■ THE TASK:
From the entries below, copy out all lines holding "Hgood".

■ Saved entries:
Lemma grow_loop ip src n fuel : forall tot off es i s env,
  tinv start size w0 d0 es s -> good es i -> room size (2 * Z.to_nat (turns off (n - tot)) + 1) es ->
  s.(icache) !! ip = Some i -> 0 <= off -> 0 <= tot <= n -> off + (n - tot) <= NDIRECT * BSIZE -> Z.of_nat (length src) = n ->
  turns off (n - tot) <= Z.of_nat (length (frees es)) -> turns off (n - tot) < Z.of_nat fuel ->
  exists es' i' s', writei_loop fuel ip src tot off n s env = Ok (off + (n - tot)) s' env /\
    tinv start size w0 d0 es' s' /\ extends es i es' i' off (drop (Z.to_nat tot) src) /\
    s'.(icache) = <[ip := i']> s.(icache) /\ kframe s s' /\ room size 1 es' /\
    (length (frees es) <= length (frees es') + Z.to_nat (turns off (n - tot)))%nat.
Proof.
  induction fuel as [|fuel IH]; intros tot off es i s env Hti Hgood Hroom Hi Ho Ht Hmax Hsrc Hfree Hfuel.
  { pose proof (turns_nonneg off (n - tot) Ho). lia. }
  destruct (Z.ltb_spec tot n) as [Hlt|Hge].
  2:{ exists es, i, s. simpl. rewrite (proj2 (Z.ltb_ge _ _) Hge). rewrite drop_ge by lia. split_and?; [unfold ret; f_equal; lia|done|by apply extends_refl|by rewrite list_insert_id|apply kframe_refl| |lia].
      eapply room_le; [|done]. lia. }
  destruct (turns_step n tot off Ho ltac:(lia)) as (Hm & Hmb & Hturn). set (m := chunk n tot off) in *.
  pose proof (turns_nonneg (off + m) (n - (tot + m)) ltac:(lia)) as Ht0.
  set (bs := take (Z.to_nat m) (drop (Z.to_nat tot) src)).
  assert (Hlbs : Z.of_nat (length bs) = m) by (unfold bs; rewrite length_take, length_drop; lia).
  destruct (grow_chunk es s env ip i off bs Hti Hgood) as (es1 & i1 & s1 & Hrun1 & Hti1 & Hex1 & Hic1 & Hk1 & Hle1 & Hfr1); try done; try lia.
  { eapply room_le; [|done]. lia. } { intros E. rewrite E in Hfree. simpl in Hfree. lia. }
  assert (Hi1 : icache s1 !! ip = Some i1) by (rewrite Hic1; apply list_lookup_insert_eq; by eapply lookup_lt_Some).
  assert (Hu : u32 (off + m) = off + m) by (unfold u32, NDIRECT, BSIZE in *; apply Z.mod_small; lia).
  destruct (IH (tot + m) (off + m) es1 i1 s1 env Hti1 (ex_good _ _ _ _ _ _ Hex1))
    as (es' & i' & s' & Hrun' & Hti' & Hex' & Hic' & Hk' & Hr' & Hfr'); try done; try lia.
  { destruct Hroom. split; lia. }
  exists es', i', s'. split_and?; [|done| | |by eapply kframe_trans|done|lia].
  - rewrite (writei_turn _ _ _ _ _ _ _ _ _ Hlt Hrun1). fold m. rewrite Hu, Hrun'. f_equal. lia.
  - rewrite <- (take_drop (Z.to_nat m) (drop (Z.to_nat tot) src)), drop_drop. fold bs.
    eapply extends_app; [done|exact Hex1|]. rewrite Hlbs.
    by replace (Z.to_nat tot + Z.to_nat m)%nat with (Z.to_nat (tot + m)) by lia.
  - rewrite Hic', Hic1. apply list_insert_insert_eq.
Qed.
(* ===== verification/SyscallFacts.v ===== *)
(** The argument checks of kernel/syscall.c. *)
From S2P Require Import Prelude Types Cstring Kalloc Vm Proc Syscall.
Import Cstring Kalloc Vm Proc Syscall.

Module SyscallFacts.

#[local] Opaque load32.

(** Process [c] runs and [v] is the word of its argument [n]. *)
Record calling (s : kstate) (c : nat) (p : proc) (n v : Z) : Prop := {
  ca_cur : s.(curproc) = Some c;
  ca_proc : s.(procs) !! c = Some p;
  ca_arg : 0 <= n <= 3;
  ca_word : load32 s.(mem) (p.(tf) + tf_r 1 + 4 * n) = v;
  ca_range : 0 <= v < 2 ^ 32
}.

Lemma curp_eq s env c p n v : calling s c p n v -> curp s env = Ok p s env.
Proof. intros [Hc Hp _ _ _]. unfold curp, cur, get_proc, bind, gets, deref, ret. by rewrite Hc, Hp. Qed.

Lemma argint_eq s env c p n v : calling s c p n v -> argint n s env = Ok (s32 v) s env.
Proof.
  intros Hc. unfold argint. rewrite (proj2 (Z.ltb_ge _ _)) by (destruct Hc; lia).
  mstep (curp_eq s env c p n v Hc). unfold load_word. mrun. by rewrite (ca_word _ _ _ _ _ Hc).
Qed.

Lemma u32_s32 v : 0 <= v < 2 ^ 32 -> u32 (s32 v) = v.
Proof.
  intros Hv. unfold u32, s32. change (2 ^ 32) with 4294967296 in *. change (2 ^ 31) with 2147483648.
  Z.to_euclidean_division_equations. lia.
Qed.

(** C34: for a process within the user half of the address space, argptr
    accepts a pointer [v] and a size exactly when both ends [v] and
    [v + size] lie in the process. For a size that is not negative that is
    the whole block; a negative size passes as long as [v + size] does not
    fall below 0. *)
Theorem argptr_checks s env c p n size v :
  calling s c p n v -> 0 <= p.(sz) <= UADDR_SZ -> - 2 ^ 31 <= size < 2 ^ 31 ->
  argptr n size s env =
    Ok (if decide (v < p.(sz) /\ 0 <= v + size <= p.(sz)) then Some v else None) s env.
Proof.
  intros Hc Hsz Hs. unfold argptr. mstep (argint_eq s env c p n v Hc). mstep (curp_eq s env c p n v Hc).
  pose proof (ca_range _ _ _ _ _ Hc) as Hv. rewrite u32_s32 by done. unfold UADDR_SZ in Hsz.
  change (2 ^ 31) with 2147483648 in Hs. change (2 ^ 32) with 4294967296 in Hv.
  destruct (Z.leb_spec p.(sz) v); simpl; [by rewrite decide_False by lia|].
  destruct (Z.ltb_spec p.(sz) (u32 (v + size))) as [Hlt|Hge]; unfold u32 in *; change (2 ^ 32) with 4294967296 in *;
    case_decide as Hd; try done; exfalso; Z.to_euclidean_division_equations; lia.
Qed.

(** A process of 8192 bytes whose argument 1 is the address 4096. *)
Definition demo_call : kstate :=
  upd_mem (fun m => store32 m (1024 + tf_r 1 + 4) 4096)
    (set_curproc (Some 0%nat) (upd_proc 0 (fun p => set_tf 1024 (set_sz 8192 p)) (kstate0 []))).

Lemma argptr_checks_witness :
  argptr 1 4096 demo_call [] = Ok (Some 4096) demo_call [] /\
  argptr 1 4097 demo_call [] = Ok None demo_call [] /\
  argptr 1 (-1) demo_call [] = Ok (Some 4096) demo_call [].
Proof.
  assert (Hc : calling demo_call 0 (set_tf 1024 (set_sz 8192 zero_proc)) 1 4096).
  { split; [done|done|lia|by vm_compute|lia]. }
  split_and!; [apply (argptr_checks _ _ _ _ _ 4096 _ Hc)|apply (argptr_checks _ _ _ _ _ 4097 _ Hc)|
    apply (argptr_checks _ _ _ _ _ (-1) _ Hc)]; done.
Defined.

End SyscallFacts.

■ TASK OUTPUT:
  induction fuel as [|fuel IH]; intros tot off es i s env Hti Hgood Hroom Hi Ho Ht Hmax Hsrc Hfree Hfuel.
  destruct (grow_chunk es s env ip i off bs Hti Hgood) as (es1 & i1 & s1 & Hrun1 & Hti1 & Hex1 & Hic1 & Hk1 & Hle1 & Hfr1); try done; try lia.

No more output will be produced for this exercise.